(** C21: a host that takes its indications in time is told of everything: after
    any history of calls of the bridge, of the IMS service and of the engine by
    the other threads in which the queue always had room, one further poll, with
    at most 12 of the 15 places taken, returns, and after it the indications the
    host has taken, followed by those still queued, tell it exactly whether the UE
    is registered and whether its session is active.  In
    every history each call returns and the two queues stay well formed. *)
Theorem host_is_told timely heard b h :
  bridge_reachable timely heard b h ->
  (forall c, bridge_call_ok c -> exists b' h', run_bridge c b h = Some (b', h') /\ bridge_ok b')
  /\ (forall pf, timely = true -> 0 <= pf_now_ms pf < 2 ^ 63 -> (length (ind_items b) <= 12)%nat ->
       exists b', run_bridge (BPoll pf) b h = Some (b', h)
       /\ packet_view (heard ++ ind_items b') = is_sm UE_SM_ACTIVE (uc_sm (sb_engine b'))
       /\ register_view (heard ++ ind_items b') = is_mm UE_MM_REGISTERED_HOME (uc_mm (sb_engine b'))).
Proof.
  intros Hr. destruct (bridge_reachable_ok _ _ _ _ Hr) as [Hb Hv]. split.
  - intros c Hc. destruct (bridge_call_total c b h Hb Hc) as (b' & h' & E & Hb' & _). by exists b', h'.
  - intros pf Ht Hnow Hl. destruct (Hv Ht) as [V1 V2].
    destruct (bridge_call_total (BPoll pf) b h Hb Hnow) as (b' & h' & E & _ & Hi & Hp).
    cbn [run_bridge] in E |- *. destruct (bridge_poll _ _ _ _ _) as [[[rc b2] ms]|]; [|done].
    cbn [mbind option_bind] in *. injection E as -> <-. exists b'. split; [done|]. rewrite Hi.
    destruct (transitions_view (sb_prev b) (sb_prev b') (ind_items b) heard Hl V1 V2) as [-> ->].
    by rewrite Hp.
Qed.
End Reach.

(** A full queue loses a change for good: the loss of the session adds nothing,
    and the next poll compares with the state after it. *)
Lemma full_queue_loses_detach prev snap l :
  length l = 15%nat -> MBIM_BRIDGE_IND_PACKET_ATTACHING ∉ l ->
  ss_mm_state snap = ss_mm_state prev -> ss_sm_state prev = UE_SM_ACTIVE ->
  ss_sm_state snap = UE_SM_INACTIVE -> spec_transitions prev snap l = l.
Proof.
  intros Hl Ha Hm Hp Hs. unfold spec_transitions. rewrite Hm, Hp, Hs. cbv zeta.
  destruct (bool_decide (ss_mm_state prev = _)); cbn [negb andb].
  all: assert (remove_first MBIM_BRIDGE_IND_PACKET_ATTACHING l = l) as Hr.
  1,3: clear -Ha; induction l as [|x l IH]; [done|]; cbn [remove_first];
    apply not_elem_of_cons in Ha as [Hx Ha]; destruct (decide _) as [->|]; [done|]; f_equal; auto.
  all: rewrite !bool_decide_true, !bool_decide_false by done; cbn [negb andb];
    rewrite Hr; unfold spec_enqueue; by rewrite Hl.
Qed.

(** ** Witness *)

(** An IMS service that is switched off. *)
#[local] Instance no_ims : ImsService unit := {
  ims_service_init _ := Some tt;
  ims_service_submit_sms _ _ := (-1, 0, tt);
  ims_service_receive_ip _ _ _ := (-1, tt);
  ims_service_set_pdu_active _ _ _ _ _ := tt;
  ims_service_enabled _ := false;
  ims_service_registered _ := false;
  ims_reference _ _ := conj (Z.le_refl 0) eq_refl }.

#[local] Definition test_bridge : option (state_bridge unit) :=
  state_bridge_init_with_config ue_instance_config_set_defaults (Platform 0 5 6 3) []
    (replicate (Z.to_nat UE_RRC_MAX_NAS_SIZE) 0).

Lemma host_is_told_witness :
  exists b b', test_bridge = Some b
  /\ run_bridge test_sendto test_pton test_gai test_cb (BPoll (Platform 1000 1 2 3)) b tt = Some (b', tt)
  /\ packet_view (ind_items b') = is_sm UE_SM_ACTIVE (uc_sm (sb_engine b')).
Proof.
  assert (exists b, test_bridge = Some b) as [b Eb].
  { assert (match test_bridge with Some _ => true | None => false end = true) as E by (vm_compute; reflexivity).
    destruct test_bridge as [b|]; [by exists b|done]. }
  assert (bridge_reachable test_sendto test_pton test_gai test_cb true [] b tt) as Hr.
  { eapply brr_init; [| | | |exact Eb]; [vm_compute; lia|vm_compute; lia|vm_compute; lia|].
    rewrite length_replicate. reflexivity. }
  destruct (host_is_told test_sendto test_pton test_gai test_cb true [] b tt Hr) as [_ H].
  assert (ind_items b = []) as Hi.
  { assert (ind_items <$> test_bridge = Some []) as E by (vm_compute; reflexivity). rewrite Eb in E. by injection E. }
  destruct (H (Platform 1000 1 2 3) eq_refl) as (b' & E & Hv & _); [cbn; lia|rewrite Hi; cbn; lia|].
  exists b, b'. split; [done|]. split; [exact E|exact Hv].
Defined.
+===+
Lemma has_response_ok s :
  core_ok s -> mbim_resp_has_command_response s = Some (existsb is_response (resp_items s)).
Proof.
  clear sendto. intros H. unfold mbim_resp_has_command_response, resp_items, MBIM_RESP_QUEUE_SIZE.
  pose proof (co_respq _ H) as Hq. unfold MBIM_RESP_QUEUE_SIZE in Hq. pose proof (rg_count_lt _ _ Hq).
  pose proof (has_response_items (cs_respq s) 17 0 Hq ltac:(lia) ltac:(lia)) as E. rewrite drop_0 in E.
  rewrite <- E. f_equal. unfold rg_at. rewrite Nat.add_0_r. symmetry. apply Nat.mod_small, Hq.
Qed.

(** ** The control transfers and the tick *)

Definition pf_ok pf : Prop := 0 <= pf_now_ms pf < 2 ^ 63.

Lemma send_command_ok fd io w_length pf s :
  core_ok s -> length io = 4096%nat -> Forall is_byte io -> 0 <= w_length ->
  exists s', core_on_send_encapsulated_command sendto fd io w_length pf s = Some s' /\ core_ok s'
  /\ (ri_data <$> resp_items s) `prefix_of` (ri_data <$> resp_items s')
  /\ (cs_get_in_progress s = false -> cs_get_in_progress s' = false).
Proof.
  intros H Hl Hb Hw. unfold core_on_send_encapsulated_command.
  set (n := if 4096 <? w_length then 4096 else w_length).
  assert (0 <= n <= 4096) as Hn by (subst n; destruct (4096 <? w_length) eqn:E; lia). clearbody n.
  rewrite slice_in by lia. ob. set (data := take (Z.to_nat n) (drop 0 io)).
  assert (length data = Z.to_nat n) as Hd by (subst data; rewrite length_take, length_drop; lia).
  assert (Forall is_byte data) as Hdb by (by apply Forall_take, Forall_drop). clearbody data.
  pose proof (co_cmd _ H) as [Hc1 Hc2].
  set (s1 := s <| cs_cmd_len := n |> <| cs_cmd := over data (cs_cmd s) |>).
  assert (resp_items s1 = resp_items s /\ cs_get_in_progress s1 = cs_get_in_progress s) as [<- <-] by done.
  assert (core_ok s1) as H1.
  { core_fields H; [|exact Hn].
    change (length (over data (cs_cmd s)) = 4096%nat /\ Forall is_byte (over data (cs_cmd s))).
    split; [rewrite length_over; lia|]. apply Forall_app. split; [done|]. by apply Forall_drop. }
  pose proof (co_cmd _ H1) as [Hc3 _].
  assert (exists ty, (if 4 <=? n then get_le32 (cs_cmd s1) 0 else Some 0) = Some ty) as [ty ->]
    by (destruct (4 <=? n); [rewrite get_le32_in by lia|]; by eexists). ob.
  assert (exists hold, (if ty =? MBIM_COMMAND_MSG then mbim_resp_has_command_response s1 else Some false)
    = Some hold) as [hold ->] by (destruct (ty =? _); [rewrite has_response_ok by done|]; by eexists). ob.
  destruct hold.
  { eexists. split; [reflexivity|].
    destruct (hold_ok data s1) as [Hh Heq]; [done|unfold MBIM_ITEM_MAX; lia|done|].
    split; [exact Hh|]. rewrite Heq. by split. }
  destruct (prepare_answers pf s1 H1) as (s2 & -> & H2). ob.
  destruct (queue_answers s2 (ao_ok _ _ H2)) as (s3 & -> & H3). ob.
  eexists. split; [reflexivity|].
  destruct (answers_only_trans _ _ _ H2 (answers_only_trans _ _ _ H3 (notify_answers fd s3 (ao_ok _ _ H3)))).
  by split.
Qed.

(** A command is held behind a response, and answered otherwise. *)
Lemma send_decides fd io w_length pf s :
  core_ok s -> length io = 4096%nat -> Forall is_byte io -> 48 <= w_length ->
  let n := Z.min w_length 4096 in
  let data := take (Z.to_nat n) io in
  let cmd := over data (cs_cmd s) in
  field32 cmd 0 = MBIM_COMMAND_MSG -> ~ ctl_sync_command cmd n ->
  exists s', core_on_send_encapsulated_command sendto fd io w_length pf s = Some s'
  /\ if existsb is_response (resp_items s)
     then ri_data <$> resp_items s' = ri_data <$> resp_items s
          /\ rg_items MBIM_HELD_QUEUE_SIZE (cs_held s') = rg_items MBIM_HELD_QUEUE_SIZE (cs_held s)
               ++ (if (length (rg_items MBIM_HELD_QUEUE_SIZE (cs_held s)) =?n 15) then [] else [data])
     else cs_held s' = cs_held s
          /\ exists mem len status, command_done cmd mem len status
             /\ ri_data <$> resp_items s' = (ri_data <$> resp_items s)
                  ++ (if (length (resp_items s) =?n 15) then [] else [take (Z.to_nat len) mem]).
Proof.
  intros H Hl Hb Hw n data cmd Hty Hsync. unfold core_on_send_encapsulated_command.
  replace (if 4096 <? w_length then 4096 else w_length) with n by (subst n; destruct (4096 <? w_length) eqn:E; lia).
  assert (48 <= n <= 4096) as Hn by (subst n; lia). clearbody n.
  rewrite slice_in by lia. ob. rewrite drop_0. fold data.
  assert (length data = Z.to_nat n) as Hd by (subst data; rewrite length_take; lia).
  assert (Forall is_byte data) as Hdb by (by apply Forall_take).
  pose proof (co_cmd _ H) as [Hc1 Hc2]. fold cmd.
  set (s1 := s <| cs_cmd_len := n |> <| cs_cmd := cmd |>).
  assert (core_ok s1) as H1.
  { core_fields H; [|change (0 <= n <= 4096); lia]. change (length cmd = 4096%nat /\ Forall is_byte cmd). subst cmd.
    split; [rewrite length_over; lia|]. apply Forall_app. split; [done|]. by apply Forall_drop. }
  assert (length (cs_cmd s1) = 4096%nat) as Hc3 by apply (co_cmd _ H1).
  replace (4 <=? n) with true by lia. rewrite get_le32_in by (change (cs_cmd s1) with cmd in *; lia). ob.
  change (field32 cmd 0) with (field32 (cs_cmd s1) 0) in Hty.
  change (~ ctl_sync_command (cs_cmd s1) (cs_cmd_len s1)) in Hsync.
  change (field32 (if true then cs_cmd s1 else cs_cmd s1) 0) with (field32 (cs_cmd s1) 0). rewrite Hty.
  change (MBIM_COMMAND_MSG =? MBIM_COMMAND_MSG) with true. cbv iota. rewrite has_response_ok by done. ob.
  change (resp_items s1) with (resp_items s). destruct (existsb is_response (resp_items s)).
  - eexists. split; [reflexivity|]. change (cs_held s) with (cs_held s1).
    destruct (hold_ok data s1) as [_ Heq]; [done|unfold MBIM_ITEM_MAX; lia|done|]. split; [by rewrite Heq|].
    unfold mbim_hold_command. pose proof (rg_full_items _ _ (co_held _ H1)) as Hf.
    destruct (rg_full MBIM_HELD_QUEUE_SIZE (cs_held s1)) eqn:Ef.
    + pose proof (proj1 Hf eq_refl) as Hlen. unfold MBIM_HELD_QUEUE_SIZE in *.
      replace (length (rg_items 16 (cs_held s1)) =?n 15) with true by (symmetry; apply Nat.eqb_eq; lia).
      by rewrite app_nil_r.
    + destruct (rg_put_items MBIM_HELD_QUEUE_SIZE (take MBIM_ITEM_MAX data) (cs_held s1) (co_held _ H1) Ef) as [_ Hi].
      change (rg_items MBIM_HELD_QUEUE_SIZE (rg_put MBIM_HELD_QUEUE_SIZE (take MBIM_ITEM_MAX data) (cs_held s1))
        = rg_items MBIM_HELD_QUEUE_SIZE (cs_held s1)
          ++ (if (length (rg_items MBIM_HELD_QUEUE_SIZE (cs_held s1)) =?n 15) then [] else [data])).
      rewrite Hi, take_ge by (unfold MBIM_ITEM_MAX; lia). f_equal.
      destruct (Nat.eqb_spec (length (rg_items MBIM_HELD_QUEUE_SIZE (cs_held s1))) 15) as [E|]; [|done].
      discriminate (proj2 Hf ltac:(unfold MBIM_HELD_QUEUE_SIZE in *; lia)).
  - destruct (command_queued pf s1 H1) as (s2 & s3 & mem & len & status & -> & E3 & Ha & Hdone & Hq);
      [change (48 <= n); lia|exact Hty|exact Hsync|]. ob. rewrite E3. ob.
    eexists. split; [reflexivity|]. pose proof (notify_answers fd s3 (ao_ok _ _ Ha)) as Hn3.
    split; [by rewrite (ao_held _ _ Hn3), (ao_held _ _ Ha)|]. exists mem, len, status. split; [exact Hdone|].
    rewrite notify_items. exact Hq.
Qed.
+===+
• **Exercise**: From the material above, copy exactly the lines between the line holding "(** C21: a host" and the line holding "all: assert (remove_first", inclusive, and only those.

• **Task output**:
(** C21: a host that takes its indications in time is told of everything: after
    any history of calls of the bridge, of the IMS service and of the engine by
    the other threads in which the queue always had room, one further poll, with
    at most 12 of the 15 places taken, returns, and after it the indications the
    host has taken, followed by those still queued, tell it exactly whether the UE
    is registered and whether its session is active.  In
    every history each call returns and the two queues stay well formed. *)
Theorem host_is_told timely heard b h :
  bridge_reachable timely heard b h ->
  (forall c, bridge_call_ok c -> exists b' h', run_bridge c b h = Some (b', h') /\ bridge_ok b')
  /\ (forall pf, timely = true -> 0 <= pf_now_ms pf < 2 ^ 63 -> (length (ind_items b) <= 12)%nat ->
       exists b', run_bridge (BPoll pf) b h = Some (b', h)
       /\ packet_view (heard ++ ind_items b') = is_sm UE_SM_ACTIVE (uc_sm (sb_engine b'))
       /\ register_view (heard ++ ind_items b') = is_mm UE_MM_REGISTERED_HOME (uc_mm (sb_engine b'))).
Proof.
  intros Hr. destruct (bridge_reachable_ok _ _ _ _ Hr) as [Hb Hv]. split.
  - intros c Hc. destruct (bridge_call_total c b h Hb Hc) as (b' & h' & E & Hb' & _). by exists b', h'.
  - intros pf Ht Hnow Hl. destruct (Hv Ht) as [V1 V2].
    destruct (bridge_call_total (BPoll pf) b h Hb Hnow) as (b' & h' & E & _ & Hi & Hp).
    cbn [run_bridge] in E |- *. destruct (bridge_poll _ _ _ _ _) as [[[rc b2] ms]|]; [|done].
    cbn [mbind option_bind] in *. injection E as -> <-. exists b'. split; [done|]. rewrite Hi.
    destruct (transitions_view (sb_prev b) (sb_prev b') (ind_items b) heard Hl V1 V2) as [-> ->].
    by rewrite Hp.
Qed.
End Reach.

(** A full queue loses a change for good: the loss of the session adds nothing,
    and the next poll compares with the state after it. *)
Lemma full_queue_loses_detach prev snap l :
  length l = 15%nat -> MBIM_BRIDGE_IND_PACKET_ATTACHING ∉ l ->
  ss_mm_state snap = ss_mm_state prev -> ss_sm_state prev = UE_SM_ACTIVE ->
  ss_sm_state snap = UE_SM_INACTIVE -> spec_transitions prev snap l = l.
Proof.
  intros Hl Ha Hm Hp Hs. unfold spec_transitions. rewrite Hm, Hp, Hs. cbv zeta.
  destruct (bool_decide (ss_mm_state prev = _)); cbn [negb andb].
  all: assert (remove_first MBIM_BRIDGE_IND_PACKET_ATTACHING l = l) as Hr.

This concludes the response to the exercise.